DATASET CONTENT
(* ===== verification/Scheduler.v ===== *)
(** * AnalysisScheduler: jobs, cadence reconciliation, pause and shutdown
    ([src/scheduler/jobs.py])

    APScheduler and the repositories are the class [Backend], with the laws the code
    relies on ([BackendLaws]); the scheduler object is the record [Sched].
    [reload] and [reconcile] run under one lock, so neither sees the job set in the
    middle of the other: each is one step. *)
From stdpp Require Import base list strings sets gmap sorting.
From Stdlib Require Import ZArith Lia Ascii Decimal DecimalN DecimalZ.
From Stdlib Require String DecimalString.
From S2P Require Import Prelude PyStr.
Import DecimalString.NilEmpty.
Local Open Scope se_scope.

(** ** Job ids *)

(** [f"analysis-{process}-{interval}m"] *)
Definition job_id (process : string) (interval : Z) : string :=
  "analysis-" +:+ process +:+ "-" +:+ str_Z interval +:+ "m".

Fixpoint strip_last (c : ascii) (s : string) : option string :=
  match s with
  | EmptyString => None
  | String a EmptyString => if decide (a = c) then Some "" else None
  | String a s' => String a <$> strip_last c s'
  end.

Definition newline : ascii := ascii_of_nat 10.

(** [_JOB_ID_RE.match], [^analysis-(.+)-(\d+)m$]: the digits hold no dash, so the
    greedy group ends at the last one; the dot is no newline; the dollar also
    matches before a final one. *)
Definition parse_job_id (id : string) : option (string * Z) :=
  rest ← strip_prefix "analysis-" id;
  let rest := default rest (strip_last newline rest) in
  body ← strip_last "m"%char rest;
  '(process, digits) ← rpartition "-"%char body;
  if bool_decide (process = "" ∨ digits = "" ∨ has_char newline process = true) then None
  else d ← uint_of_string digits; Some (process, Z.of_uint d).

(** ** What the scheduler calls *)
Notation Key := (string * Z)%type.

(** A registered job: what it runs, and the next run time APScheduler gave it. *)
Record Job := mkJob { j_key : Key; j_next_run : Z }.

Inductive SchedExn : Type :=
| MongoUnavailable
| JobLookupError (id : string)
| NotDebugMode
| OtherExn.
Inductive step (lossy : bool) : Cluster → Cluster → Prop :=
| step_start i c : e_phase (get_instance i c) = NotRunning →
    step lossy c (_start_election_run i c)
| step_elect i c : e_phase (get_instance i c) = Contending → elected c = None →
    step lossy c (mkCluster (epoch_node c) (Some i)
      (<[i := set_phase Elected (get_instance i c)]> (instances c)) (acquired c))
| step_read i c : e_phase (get_instance i c) = Elected → step lossy c (read_epoch i c)
| step_write i cur c : e_phase (get_instance i c) = GotEpoch cur →
    step lossy c (write_epoch i cur c)
(** the callback raises, or is woken *)
| step_end i c : e_phase (get_instance i c) ≠ Contending → step lossy c (end_callback i c)
| step_session_lost i c : lossy || negb (in_callback (get_instance i c)) = true →
    step lossy c (release i c)
| step_restart i c : step lossy c (restart_after_loss i c)
| step_stop i c : step lossy c (stop i c).

Definition reachable (lossy : bool) : Cluster → Prop := rtc (step lossy) Cluster_init.

(** ** Lemmas *)
Lemma get_set_instance i j e c :
  get_instance i (set_instance j e c) = if decide (i = j) then e else get_instance i c.
Proof.
  unfold get_instance, set_instance. simpl. case_decide; subst.
  - by rewrite lookup_insert_eq.
  - by rewrite lookup_insert_ne.
Qed.

Lemma get_release i j c : get_instance i (release j c) = get_instance i c.
Proof. done. Qed.

(** What [step] leaves of a write: it is made, or the epoch node and the callbacks are as
    before, who has just read the node has read what is there, and nobody is a new leader. *)
Lemma step_cases lossy c c' :
  step lossy c c' →
  (∃ i cur, e_phase (get_instance i c) = GotEpoch cur ∧ c' = write_epoch i cur c) ∨
  (epoch_node c' = epoch_node c ∧ acquired c' = acquired c ∧ ∀ i,
     (∀ cur, e_phase (get_instance i c') = GotEpoch cur →
        e_phase (get_instance i c) = GotEpoch cur ∨ cur = default 0%Z (epoch_node c)) ∧
     (_is_leader (get_instance i c') = true →
        _is_leader (get_instance i c) = true ∧ _epoch (get_instance i c') = _epoch (get_instance i c))).
Proof.
  assert (∀ i e cl, (∀ j, get_instance j cl = if decide (j = i) then e else get_instance j c) →
    (∀ cur, e_phase e = GotEpoch cur → cur = default 0%Z (epoch_node c)) →
    (_is_leader e = true → _is_leader (get_instance i c) = true ∧ _epoch e = _epoch (get_instance i c)) →
    ∀ j, (∀ cur, e_phase (get_instance j cl) = GotEpoch cur →
            e_phase (get_instance j c) = GotEpoch cur ∨ cur = default 0%Z (epoch_node c)) ∧
         (_is_leader (get_instance j cl) = true → _is_leader (get_instance j c) = true ∧
            _epoch (get_instance j cl) = _epoch (get_instance j c))) as Hone.
  { intros i e cl Hcl Hp Hl j. rewrite Hcl. case_decide; subst; auto. }
  assert (∀ i e j, get_instance j (set_instance i e c) = if decide (j = i) then e else get_instance j c)
    as Hset by (intros; apply get_set_instance).
  assert (∀ i j, get_instance j (end_callback i c) = if decide (j = i)
    then mkElection NotRunning false (_epoch (get_instance i c)) (_stopped (get_instance i c))
    else get_instance j c) as Hend by (intros; apply (get_set_instance j i)).
  destruct 1 as [i c Hp|i c Hp He|i c Hp|i cur c Hp|i c Hp|i c Hl|i c|i c].
  - right. split; [done|split; [done|]]. eapply Hone; [apply Hset|by intros|by auto].
  - right. split; [done|split; [done|]]. eapply Hone; [apply Hset|by intros|by auto].
  - right. split; [done|split; [done|]]. eapply Hone; [apply Hset|by intros ? [= <-]|by auto].
  - left. eauto.
  - right. split; [done|split; [done|]]. eapply Hone; [apply Hend|by intros|by intros].
  - right. auto.
  - right. unfold restart_after_loss. case_match; [by auto|]. split; [done|split; [done|]].
    eapply (Hone i). { intros j. unfold _start_election_run. rewrite get_set_instance, !Hend.
      case_decide; [|done]. rewrite decide_True by done. reflexivity. } all: done.
  - right. split; [done|split; [done|]]. eapply (Hone i).
    { intros j. unfold stop. rewrite get_set_instance, !Hend. case_decide; [|done].
      rewrite decide_True by done. reflexivity. } all: done.
Qed.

THE TASK
From the listing above, the lines starting with the one that has "unfold _start_election_run. rewrite get_set_instance, !Hend." and running through the one that has "- right. split; [done|split; [done|]]. eapply (Hone" should be copied exactly, ends included.

ANSWER TO THE EXERCISE
    eapply (Hone i). { intros j. unfold _start_election_run. rewrite get_set_instance, !Hend.
      case_decide; [|done]. rewrite decide_True by done. reflexivity. } all: done.
  - right. split; [done|split; [done|]]. eapply (Hone i).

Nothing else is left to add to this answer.